French President Francois Hollande said Friday that the militant network responsible for the attacks that left at least 31 dead in Brussels Tuesday and the attacks in Paris last year is on the way to being eradicated, but "there is still a threat looming."
Hollande made the comments before a meeting in Paris with former Israeli President Shimon Peres and after three suspects were arrested in raids related to the investigation surrounding the Paris and Brussels attacks, which have been claimed by ISIS.
Another man, with no apparent links to the Paris or Brussels attacks, was arrested during raids in Paris Thursday that officials said prevented a terrorist attack.

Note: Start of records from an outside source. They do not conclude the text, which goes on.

(* ===== verification/Tables.v ===== *)
(** * The tables stay well formed

    [tables_ok]: the open-intent indexes, their count, the rate table and its
    rings are well formed and every uid fits its C type.  Start-up establishes it
    and every request keeps it, whatever the log holds, whatever the request says
    and whatever fails on the way, poisoned or not: nothing here assumes more of
    the environment than its type. *)

From stdpp Require Import base gmap strings list fin_maps.
From Stdlib Require Import ZArith Lia Ascii.
From S2P Require Import Prelude CString Jansson Env Id Sink Request Peer Record Receipt Rate.
From S2P Require Import OpenSet Broker Windows Reconstruct Spec Recovery Live Rotation Ticks Serve.
From S2P Require Import Session Demo.

Local Open Scope string_scope.
Local Open Scope list_scope.
Local Open Scope Z_scope.

(** The uids of an intent and of its receipt are 32-bit. *)
Definition intent_typed (it : intent) : Prop :=
  in_u32 (a_uid (it_actor it)) ∧ ∀ rc, it_rcpt it = Some rc → in_u32 (rc_actor_uid rc).

Record tables_ok (b : broker) : Prop := {
  tk_cfg : cfg_ok (b_cfg b);
  tk_rates : rates_ok (b_cfg b) (b_rates b);
  tk_opens : opens_ok (b_opens b);
  tk_typed : ∀ p it, o_heap (b_opens b) !! p = Some it → intent_typed it
}.

Lemma tables_rates b r : tables_ok b → rates_ok (b_cfg b) r → tables_ok (set_rates b r).
Proof. intros [] Hr. by split. Qed.

Lemma tables_init path cfg host : cfg_ok cfg → tables_ok (broker_init path cfg host).
Proof.
  intros Hc. split; cbn; [done|by apply rates_init_ok|apply opens_init_ok|].
  intros p it. by rewrite lookup_empty.
Qed.
(** ** The other owners *)

(** The closed-id set: the nodes of a bucket, the latest first. *)
Definition closed_nodes (i : nat) (c : list string) : list (nat * nat) :=
  map (λ n, (i, n)) (rev (seq 0 (length c))).

Definition cidset_free (bkt : option (list (list string))) (m : memory) : option memory :=
  match bkt with
  | None => Some m
  | Some t =>
      let? m := free_buckets (λ n, BClosed n.1 n.2) (λ _, []) (imap closed_nodes t) m in
      free_block (BTable TClosed) m
  end.

Definition conn_limiter_free (uids : list Z) (m : memory) : option memory :=
  free_chain BConn (λ _, []) uids m.

(** A parsed record or request, whose pointers are cleared when it is freed. *)
Record parsed := Parsed { pd_times : bool; pd_bytes : bool; pd_root : bool }.

Definition rab_stored_free (s : parsed) (m : memory) : option (parsed * memory) :=
  let? m := free_opt (if pd_times s then Some BRateTimes else None) m in
  let? m := free_opt (if pd_bytes s then Some BRateBytes else None) m in
  Some (Parsed false false (pd_root s), m).

Definition rab_request_free (s : parsed) (m : memory) : option (parsed * memory) :=
  if pd_root s then
    let? m := free_block BRoot m in Some (Parsed (pd_times s) (pd_bytes s) false, m)
  else Some (s, m).

(** ** Facts *)

Lemma free_all_spec xs m :
  NoDup xs → (∀ x, x ∈ xs → x ∈ m) → free_all xs m = Some (m ∖ list_to_set xs).
Proof.
  intros Hnd. revert m. induction Hnd as [|x xs Hx _ IH]; intros m Hin; cbn [free_all].
  - f_equal. set_solver.
  - unfold free_block. rewrite decide_True by (apply Hin; left). cbn. rewrite IH; [f_equal; set_solver|].
    intros y Hy. assert (y ≠ x) by (by intros ->). set_solver.
Qed.

(** The blocks of a table, in the order of the walk. *)
Definition chain_blocks {X} (node : X → block) (parts : X → list block) (c : list X) : list block :=
  concat (map (λ x, parts x ++ [node x]) c).
(* ===== verification/Findings.v ===== *)
(** * Behaviour at the edges

    Runs of the model that end where the comments of the program do not expect
    them to: a record the broker acknowledges but cannot read back, an archive
    removed by a failed rotation, a typed error after a durable append, and an
    intent that is durable but forgotten by the next rotation. *)

From stdpp Require Import base gmap strings list fin_maps.
From Stdlib Require Import ZArith Lia Ascii.
From S2P Require Import Prelude CString Jansson Env Id Sink Request Peer Record Receipt Rate.
From S2P Require Import OpenSet Broker Reconstruct Spec Recovery Live Rotation Ticks Serve.
From S2P Require Import Session Demo.

Local Open Scope string_scope.
Local Open Scope list_scope.
Local Open Scope Z_scope.

(** ** Running a broker under a given environment *)

Section Runs.
Context (E : env).

(** Start on an empty directory, serve, and report the responses and the end. *)
Definition session_of (cfg : rab_config) (reqs : list (rab_actor * rab_request))
  : option (list response * sys) :=
  match @rab_broker_open BitJansson E demo_path cfg None (World 0 demo_fs) with
  | (inl b, w) => Some (@serve BitJansson pad_sha E reqs (Sys w b))
  | _ => None
  end.

(** Start again on the file system a session left. *)
Definition restart_of (cfg : rab_config) (s : sys) : broker + string :=
  (@rab_broker_open BitJansson E demo_path cfg None (World (s_tick s) (w_fs (s_w s)))).1.

Definition files_of (s : sys) : list string := (map_to_list (fs_dir (w_fs (s_w s)))).*1.
Definition sink_bytes (s : sys) : Z := blen (file_data (w_fs (s_w s)) (b_fd (s_b s))).
End Runs.

Definition is_ok (r : response) : bool := match r with RespError _ _ => false | _ => true end.
Definition error_code (r : response) : string := match r with RespError c _ => c | _ => "" end.

(** ** The runs *)

Definition long_record : list (string * json) :=
  [("operation", JString (String.string_of_list_ascii (replicate 128 (byte_of 97))));
   ("outcome", JString "ok")].

Definition long_open : rab_request :=
  plain_request RAB_REQ_OPEN_INTENT "" "" (Some (JObject long_record)).

(** A record the broker acknowledges as persisted can keep it from ever
    starting again: the request grammar puts no bound on [operation], a
    non-effect open appends it whole, and reconstruction refuses a line whose
    [operation] does not fit its buffer of 128 bytes. *)
Theorem long_operation_blocks_restart :
  match session_of demo_env demo_cfg [(alice, long_open)] with
  | Some (rs, s) =>
      map is_ok rs = [true] ∧
      restart_of demo_env demo_cfg s = inr "corrupt audit record during reconstruction"
  | None => False
  end.
Proof. vm_compute. by split. Qed.

(** The same request through the wire grammar. *)
Definition long_body : bytes :=
  bs (bit_dump (JObject [("type", JString "open_intent"); ("record", JObject long_record)])).

Example long_open_accepted : @rab_parse_request BitJansson long_body = inl long_open.
Proof. vm_compute. reflexivity. Qed.

(** A configuration that rotates after every write; a clock that stands still. *)
Definition rotating_cfg : rab_config := Config 4 8 10 100 0 0 1 0 0 0 300.

Definition stuck_env : env :=
  Env (λ _, 7) (e_realtime (env := demo_env)) (e_random (env := demo_env))
      (e_boottime (env := demo_env)) (e_bootid (env := demo_env)) (e_statvfs (env := demo_env))
      (λ _, []) (λ _, true) (λ _, true) (λ _, true) (λ _, true) 0.

(** A rotation whose archive name is taken removes the archive that holds it:
    the first rotation at a clock reading leaves "/a.7", the second one at the
    same reading fails to link and its cleanup unlinks the archive of the first,
    while both writes are acknowledged. *)
Theorem colliding_rotation_removes_archive :
  match session_of stuck_env rotating_cfg [(alice, demo_emit)],
        session_of stuck_env rotating_cfg [(alice, demo_emit); (alice, demo_emit)] with
  | Some (rs1, s1), Some (rs2, s2) =>
      map is_ok rs1 = [true] ∧ files_of s1 = ["/a.7"; "/a"] ∧
      map is_ok rs2 = [true; true] ∧ files_of s2 = ["/a"]
  | _, _ => False
  end.
Proof. vm_compute. by split_and!. Qed.

(** No boot id is available: issuance fails after the intent is durable. *)
Definition no_bootid_env : env :=
  Env (e_clock (env := demo_env)) (e_realtime (env := demo_env)) (e_random (env := demo_env))
      (e_boottime (env := demo_env)) (λ _, None) (e_statvfs (env := demo_env))
      (λ _, []) (λ _, true) (λ _, true) (λ _, true) (λ _, true) 0.

(** A typed error does not mean that nothing was appended: an effect open whose
    receipt cannot be issued answers [persist_failed] although its intent is
    durable in the log and open after a restart. *)
Theorem failed_issuance_leaves_intent :
  match session_of no_bootid_env demo_cfg [(alice, demo_open)] with
  | Some (rs, s) =>
      map error_code rs = ["persist_failed"] ∧ 0 < sink_bytes s ∧
      match restart_of no_bootid_env demo_cfg s with
      | inl b => open_count (b_opens b) = 1
      | inr _ => False
      end
  | None => False
  end.
Proof. vm_compute. by split_and!. Qed.

(** The node of the first intent cannot be allocated. *)
Definition no_node_env : env :=
  Env (e_clock (env := demo_env)) (e_realtime (env := demo_env)) (e_random (env := demo_env))
      (e_boottime (env := demo_env)) (e_bootid (env := demo_env)) (e_statvfs (env := demo_env))
      (λ _, []) (λ _, true) (λ n, (30 <? n)%nat) (λ _, true) (λ _, true) 0.

(** An intent whose node could not be allocated is durable, and open after a
    restart, but the broker goes on without it: the next rotation carries only
    the intents in memory, and after it a restart no longer knows the operation. *)
Theorem unallocated_intent_lost_by_rotation :
  match session_of no_node_env demo_cfg [(alice, demo_open)],
        session_of no_node_env rotating_cfg [(alice, demo_open); (alice, demo_emit)] with
  | Some (rs1, s1), Some (rs2, s2) =>
      map error_code rs1 = ["internal"] ∧ map is_ok rs2 = [false; true] ∧
      match restart_of demo_env demo_cfg s1, restart_of demo_env demo_cfg s2 with
      | inl b1, inl b2 => open_count (b_opens b1) = 1 ∧ open_count (b_opens b2) = 0
      | _, _ => False
      end
  | _, _ => False
  end.
Proof. vm_compute. by split_and!. Qed.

"We have had success in finding the terrorists and both in Brussels, and in Paris there have been some arrests and we know there are other networks, because even though the one that carried out the attacks in Paris and Brussels is in the process of being wiped out — with a number of its members arrested — there is still a threat looming," Hollande said.

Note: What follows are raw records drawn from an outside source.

(** [conn_do_recv]; [alloc] is whether the body buffer can be allocated. *)
Definition conn_do_recv (alloc : bool) (c : conn) : recv_result * conn :=
  let '(r, hdr, s) := recv_some (c_in c) (5 - length (c_hdr c)) (c_hdr c) in
  let c := set_recv c hdr (c_have_len c) (c_body_len c) (c_body c) s in
  match r with
  | RvMore => (R_MORE, c)
  | RvEof | RvErr => (R_CLOSE, c)
  | RvFull =>
      if c_have_len c then recv_body c
      else if negb (hdr_byte hdr 0 =? RAB_PROTO_VERSION) then (R_BADVER, c)
      else let n := hdr_len hdr in
      if RAB_MAX_BODY <? n then (R_TOOLARGE, c)
      else if negb alloc then (R_CLOSE, c)
      else recv_body (set_recv c hdr true n (c_body c) s)
  end.

Inductive send_result := S_MORE | S_DONE | S_CLOSE.

(** The write loop on the [data] that is left: how many bytes went out. *)
Fixpoint send_some (script : list sd_event) (left : nat) : send_result * nat * list sd_event :=
  match left with
  | O => (S_DONE, O, script)
  | _ =>
      match script with
      | [] | SdErr :: _ => (S_CLOSE, O, [])
      | SdEintr :: s => send_some s left
      | SdAgain :: s => (S_MORE, O, s)
      | SdBytes n :: s =>
          let k := Nat.min n left in
          let '(r, m, s') := send_some s (left - k) in (r, (k + m)%nat, s')
      end
  end.

Definition conn_do_send (c : conn) : send_result * conn :=
  let '(r, m, s) := send_some (c_wr c) (length (c_out c) - c_out_sent c) in
  (r, Conn (c_fd c) (c_state c) (c_actor c) (c_deadline c) (c_hdr c) (c_have_len c) (c_body_len c)
        (c_body c) (c_out c) (c_out_sent c + m) (c_in c) s).

(** [conn_queue_response] of a rendered response; [None] when it cannot be queued. *)
Definition conn_queue_response (alloc : bool) (now : timespec) (cfg : main_cfg) (c : conn)
    (resp : option string) : option conn :=
  match resp with
  | None => None
  | Some resp =>
      let len := strlen resp in
      if RAB_MAX_BODY <? len then None
      else if negb alloc then None
      else Some (Conn (c_fd c) ST_SEND (c_actor c) (monotonic_plus now (send_timeout_ms cfg))
                   (c_hdr c) (c_have_len c) (c_body_len c) (c_body c)
                   (frame_header len ++ bs resp) 0 (c_in c) (c_wr c))
  end.

(** ** The attempt limiter *)

Record conn_uid := ConnUid { cu_uid : Z; cu_n : Z; cu_start : timespec }.

Fixpoint limiter_find (l : list conn_uid) (uid : Z) : option conn_uid :=
  match l with
  | [] => None
  | u :: l' => if cu_uid u =? uid then Some u else limiter_find l' uid
  end.

Fixpoint limiter_store (l : list conn_uid) (v : conn_uid) : list conn_uid :=
  match l with
  | [] => []
  | u :: l' => if cu_uid u =? cu_uid v then v :: l' else u :: limiter_store l' v
  end.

An initial review has uncovered no forensic evidence to indicate the Brussels airport bombers specifically targeted Americans in the attack, a senior U.S. law enforcement official said. The bombs appear to have been detonated where they would cause maximum casualties regardless of nationality, the official said.
U.S. House Intelligence Committee Chairman Devin Nunes on Thursday suggested the attack might have been intended to kill U.S. citizens, but cautioned it was his own assessment and he had no evidence to support his view.

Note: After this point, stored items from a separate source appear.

(** A string member of a reply is a string member of the response. *)
Lemma reply_member kvs0 kvs k s :
  same_member (assoc_get k kvs0) (assoc_get k kvs) → reply_str (Some (JObject kvs)) k = Some s →
  assoc_get k kvs0 = Some (JString s).
Proof.
  unfold same_member, reply_str, get_string, json_object_get. cbn [json_members]. intros Hm Hs.
  destruct (assoc_get k kvs) as [[]|] eqn:Hk; try done. injection Hs as ->.
  destruct (assoc_get k kvs0) as [[]|]; try done; by destruct Hm.
Qed.

(** An accepted open reply is an effect open's acknowledgement. *)
Lemma open_reply_sound cid bd sc r kvs c b tok :
  reply_of (RespOpenOk cid bd sc r) kvs → open_reply (Some (JObject kvs)) = Some (c, b, tok) →
  c = cid ∧ b = bd ∧ r = Some tok.
Proof.
  intros (kvs0 & [= <-] & _ & Hm) Ho. unfold open_reply in Ho.
  destruct (reply_str _ "correlation_id") as [c'|] eqn:H1; [|done].
  destruct (reply_str _ "binding") as [b'|] eqn:H2; [|done].
  destruct (reply_str _ "effect_receipt") as [t'|] eqn:H3; [|done].
  inv_guards Ho. injection Ho as -> -> ->.
  apply (reply_member _ _ _ _ (Hm _)) in H1, H2, H3. unfold put, json_string in *.
  destruct (utf8_valid cid), (utf8_valid bd), (utf8_valid sc), r as [r|]; cbn in H1, H2, H3; try done;
    destruct (utf8_valid r); cbn in H1, H2, H3; simplify_eq; done.
Qed.
End Replies.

Five suspects have been identified in connection with the three bombs detonated in two different travel hubs in Brussels. Of the three suspects who were killed by the bombs, one, Najim Laachraoui, is tied to making bombs used in the November Paris attacks, while two brothers, Khalid and Ibrahim El Bakraoui, who are suspected in the Brussels attack were also being sought in connection with the Paris massacre.
Two suspects are still wanted, authorities said. Naim al-Hamed — described as "armed and very dangerous" — is a Syrian on a list of suspects circulated to security services in other European countries, Belgian newspaper De Morgen and news site DH reported, citing police. He is also thought to have been involved in the Nov. 13 attacks in Paris. NBC News was unable to immediately confirm the reports.
Investigators are also searching for Mohamed Abrini, who was filmed on security footage at a gas station with Salah Abdeslam, one of the alleged Paris attackers, just two days before the massacres. Abdeslam was captured four days before the attacks in Brussels.
While the two suspected terrorists remained unaccounted for, Peres sought to lend comfort Friday. "We're in the same struggle against terror. And in my view there is no doubt that the majority of people is against terror and for peace and the terrorists are a minority," he said.
Also Friday, the Belgium Foreign Office on Friday disclosed the nationalities of nine of the 31 killed in the attacks — two Americans, three Dutch citizens, and one citizen each of France, the United Kingdom, China and Peru.
Two of the Dutch victims lived in New York, NBC News learned. The siblings, Sascha and Alexander Pinczowski, who were Dutch nationals, had been due to fly back to the U.S. at the time of the blasts. They intended to become U.S. citizens, according to Jim Cain, the former U.S. ambassador to Denmark, whose daughter, Cameron, was dating Alexander.
The Pinczowskis hadn't been heard from since their phone line went dead while they were on the phone with a relative during the bombings.